PCのデベロッパーツールでUserAgent偽装を使用して確認した場合は問題なかったのですが、同じ文章をスマホで確認したところ、テキストが不自然に改行された状態で表示されていました。

文末の「す。」が不自然に改行された状態になっています。

これは、画面サイズにより改行される位置が変わってしまうこと、フォントの指定を行っておらずWebサイトを閲覧する端末のOS毎のテキストの微妙なサイズ違いによりスマホで閲覧した時とPCで閲覧した時でデザインが異なることが原因でした。

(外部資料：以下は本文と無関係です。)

(** [PollLocalUserInput], lines 337-352.  Every pass that goes round
    again has taken a line off the queue, so one pass more than the queue
    is long is enough. *)
Definition PollLocalUserInput : M unit :=
  fun w =>
    PollLocalUserInput_loop (S (length (queueUserInput w))) EmptyString w.

(** [m_pInterface->CloseConnection( hConn, 0, nullptr, false )], the call
    made at lines 406, 422 and 430. *)
Definition CloseConnection_now (hConn : HSteamNetConnection) : M unit :=
  call (CloseConnection hConn 0 None false)
       (fun _ => EvCloseConnection hConn 0 None false) ;;
  mret tt.

(** [OnSteamNetConnectionStatusChanged], lines 354-445.  [itClient] is the
    result of [find]: [None] stands for [end()].  In the closed cases
    [pszDebugLogAction] is declared at line 380 and never assigned before
    it is passed to [Printf] at line 387.  The block of the Connecting
    case has no [break] of its own on success and falls through to the
    Connected case, which only breaks. *)
Definition OnSteamNetConnectionStatusChanged
    (pInfo : SteamNetConnectionStatusChangedCallback_t) : M unit :=
  match m_eState (m_info pInfo) with
  | k_ESteamNetworkingConnectionState_None => mret tt
  | k_ESteamNetworkingConnectionState_ClosedByPeer
  | k_ESteamNetworkingConnectionState_ProblemDetectedLocally =>
      (if bool_decide
            (m_eOldState pInfo = k_ESteamNetworkingConnectionState_Connected)
       then
         itClient ← get (fun w => m_mapClients w !! m_hConn pInfo);
         assert (bool_decide (is_Some itClient)) ;;
         pszDebugLogAction ← read_unassigned;
         Printf (nl "Connection %s %s, reason %d: %s")
           [ArgStr (m_szConnectionDescription (m_info pInfo));
            ArgStr pszDebugLogAction;
            ArgInt (m_eEndReason (m_info pInfo));
            ArgStr (m_szEndDebug (m_info pInfo))] ;;
         modify (fun w =>
           set_m_mapClients (delete (m_hConn pInfo) (m_mapClients w)) w)
       else
         assert (bool_decide
           (m_eOldState pInfo = k_ESteamNetworkingConnectionState_Connecting))) ;;
      CloseConnection_now (m_hConn pInfo)
  | k_ESteamNetworkingConnectionState_Connecting =>
      found ← get (fun w => m_mapClients w !! m_hConn pInfo);
      assert (bool_decide (found = None)) ;;
      Printf "Connection request from %s"
        [ArgStr (m_szConnectionDescription (m_info pInfo))] ;;
      modify (fun w =>
        set_m_mapClients (<[m_hConn pInfo := mkClient_t]> (m_mapClients w)) w) ;;
      res ← call (AcceptConnection (m_hConn pInfo))
                 (EvAcceptConnection (m_hConn pInfo));
      if negb (EResult_is_OK res) then
        CloseConnection_now (m_hConn pInfo) ;;
        Printf "Can't accept connection.  (It was already closed?)" []
      else
        hPollGroup ← get m_hPollGroup;
        ok ← call (SetConnectionPollGroup (m_hConn pInfo) hPollGroup)
                  (EvSetConnectionPollGroup (m_hConn pInfo) hPollGroup);
        if negb ok then
          CloseConnection_now (m_hConn pInfo) ;;
          Printf "Failed to set poll group?" []
        else mret tt
  | k_ESteamNetworkingConnectionState_Connected => mret tt
  | _ => mret tt
  end.

(** [PollConnectionStateChanges], lines 453-457: [RunCallbacks] invokes
    the registered callback, hence the handler above, once per pending
    status change. *)
Definition PollConnectionStateChanges : M unit :=
  pending ← call RunCallbacks (fun cbs => EvRunCallbacks (length cbs));
  for_each pending OnSteamNetConnectionStatusChanged.

(** The loop of [Run], lines 241-247. *)
Fixpoint Run_loop (fuel : nat) : M unit :=
  fun w =>
    if g_bQuit w then Ok tt w
    else match fuel with
         | O => OutOfFuel
         | S fuel' =>
             (PollIncomingMessages fuel ;;
              PollConnectionStateChanges ;;
              PollLocalUserInput ;;
              modify (log (EvSleep 10)) ;;
              Run_loop fuel') w
         end.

文字欠けがある訳では無く不要な文字が表示されている訳でもありませんが、見た目が良くないため後に修正対応されました。

事例2 スマホのみで発火するタグが発火しない

スマホで見ているサイトに対してデベロッパーツールを使用してタグの発火を確認したところ、タグが発火していませんでした。

しかし、PCのデベロッパーツールでUserAgent偽装を使用して確認した場合は、タグが発火していました。

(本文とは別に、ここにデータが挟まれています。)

(** * telepresence-compose: a shallow embedding of [telepresence-compose.py]

    The script reads one service of a docker-compose manifest and prints the
    [telepresence] command line that runs it.  This development embeds the
    functions of the script ([port_to_str], [volume_dict_pairs_to_str],
    [volume_to_str_lambda], [env_file_to_str_lambda], [convert_to_seconds],
    [main]) together with the parts of the Python runtime they rely on
    (truthiness, [str]/[repr], [str.split]/[str.join], one-shot iterators,
    [os.path.dirname], [os.path.normpath] and [pathlib.PosixPath]).

    Conventions.
    - A Python [str] is a Rocq [string]; one [ascii] stands for one code
      point below 256.
    - A value loaded from YAML is a [pyval]; a [dict] is an association list
      in insertion order (the order [items()] and [keys()] traverse).
    - A computation that can raise or leave through [sys.exit] returns a
      [result].
    - The runtime is CPython 3.11 on POSIX with its default settings.
      [int] is unbounded; [int(str)] refuses a text of more than 4300 digits
      with [ValueError].  An [int] of the manifest is taken to have at most
      4300 decimal digits, so that [str] and [repr] render it.
    - What [pathlib] and [os.path] need from the process (the working
      directory, [HOME], the password database) is an [os_env]. *)

From Stdlib Require Import List String Ascii ZArith Lia Bool Arith DecimalString.
Import ListNotations.
Local Open Scope list_scope.
Local Open Scope string_scope.

(** ** Outcomes of a Python computation *)

Inductive exn : Type :=
| TypeError
| KeyError
| AttributeError
| NameError
| OverflowError
| RuntimeError
| ValueError.

Inductive result (A : Type) : Type :=
| Ok (a : A)
| Raise (e : exn)
| SysExit (msg : string).

Arguments Ok {A} a.
Arguments Raise {A} e.
Arguments SysExit {A} msg.

Definition bind {A B : Type} (r : result A) (k : A -> result B) : result B :=
  match r with
  | Ok a => k a
  | Raise e => Raise e
  | SysExit m => SysExit m
  end.

Notation "x <- e ;; k" := (bind e (fun x => k))
  (at level 61, e at next level, right associativity).

Fixpoint map_result {A B : Type} (f : A -> result B) (l : list A) : result (list B) :=
  match l with
  | [] => Ok []
  | x :: t => y <- f x ;; ys <- map_result f t ;; Ok (y :: ys)
  end.

Definition is_ok {A : Type} (r : result A) : bool :=
  match r with Ok _ => true | _ => false end.

(** When the first computation gives a result, so does the second. *)
Definition ok_carries {A B : Type} (r : result A) (r' : result B) : Prop :=
  is_ok r = true -> is_ok r' = true.

(** ** Strings: [startswith], [split], [join] *)

Definition sep : ascii := "/"%char.
Definition dquote : ascii := "034"%char.
Definition squote : ascii := "'"%char.
Definition backslash : ascii := "\"%char.

(** [s.startswith(p)] *)
Fixpoint startswith (s p : string) {struct p} : bool :=
  match p with
  | EmptyString => true
  | String b p' =>
      match s with
      | EmptyString => false
      | String a s' => Ascii.eqb a b && startswith s' p'
      end
  end.

(** [s.split(c)] for a one-character separator: every occurrence cuts, empty
    pieces are kept, and the result is never empty. *)
Fixpoint split_on (c : ascii) (s : string) : list string :=
  match s with
  | EmptyString => [EmptyString]
  | String a r =>
      if Ascii.eqb a c then EmptyString :: split_on c r
      else match split_on c r with
           | [] => [String a EmptyString]
           | h :: t => String a h :: t
           end
  end.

スマホでタグが発火していないのにPCでは発火している、ということは、タグが動いてはいることは間違いないのでタグ設定内容に問題があるのでは?…という推測から調査したところ、その通りでタグ設定に誤りがあったことが原因でした。

(具体的には、タグの記述でUserAgentを指定しており、スマホのUserAgentが指定されていませんでした)

スマホとPCを接続してテストを行ったことで、PCでUserAgent偽装でテストをしていただけでは検出できなかったかもしれない不具合を検出することができました。

なお、今回のケースでは「タグの発火確認」がテスト観点として存在したためPCとスマホを接続してデベロッパーツールを適用したテストを実施しましたが、例えばテキストの誤字脱字の確認や、タグの記述にUserAgentの指定が無いことが明確な場合など、UserAgent偽装を使用した方が効率よくテストを行えるケースは少なくないため、常にスマホとPCでデベロッパーツールを使用することが必要ということではありません。

テスト内容によって使い分けることで、テストを効率化できたり質を向上させることが出来ます。

スマホのサイトでデベロッパーツールを使う場合の追加メリット

Androidの場合、スマホのWebサイトでPCのデベロッパーツールを使う場合の追加メリットとして、デベロッパーツールにスマホの画面が常時映し出されていて、PCでスマホの画面を操作できるため、マウス・キーボードを使ってスマホサイトの操作が可能になります。タップ操作だけではなくスワイプ、文字入力も可能です。

これにより、入力フォームの項目が多いページや、細かい部分をタップ・スワイプした時の挙動の確認など、スマホでは手間だったり操作しにくかったりする部分が確認しやすくなります。

なお、iPhoneの場合はデベロッパーツールにスマホの画面が映し出されないため、残念ながらPCでのスマホの画面操作は不可能です。

おわりに

今回はPCのブラウザ機能であるデベロッパーツールをスマートフォンで使用する方法を紹介させていただきました。

Webサイトのテストを行う環境の例として、PC・スマホ・デベロッパーツールのエミュレート機能・スマホ+デベロッパーツールがありますが、どの環境でテストを行うべきかはテストの内容により異なります。

「スマホ+デベロッパーツール」は他の環境と違い、使用するには準備に手間が必要です。

ただ事前に設定をしておくと、その後はPCと接続するだけでいつでもデベロッパーツールを使用することができますので、スマホ+デベロッパーツールでテストを行う必要がある場合はぜひ使ってみてください。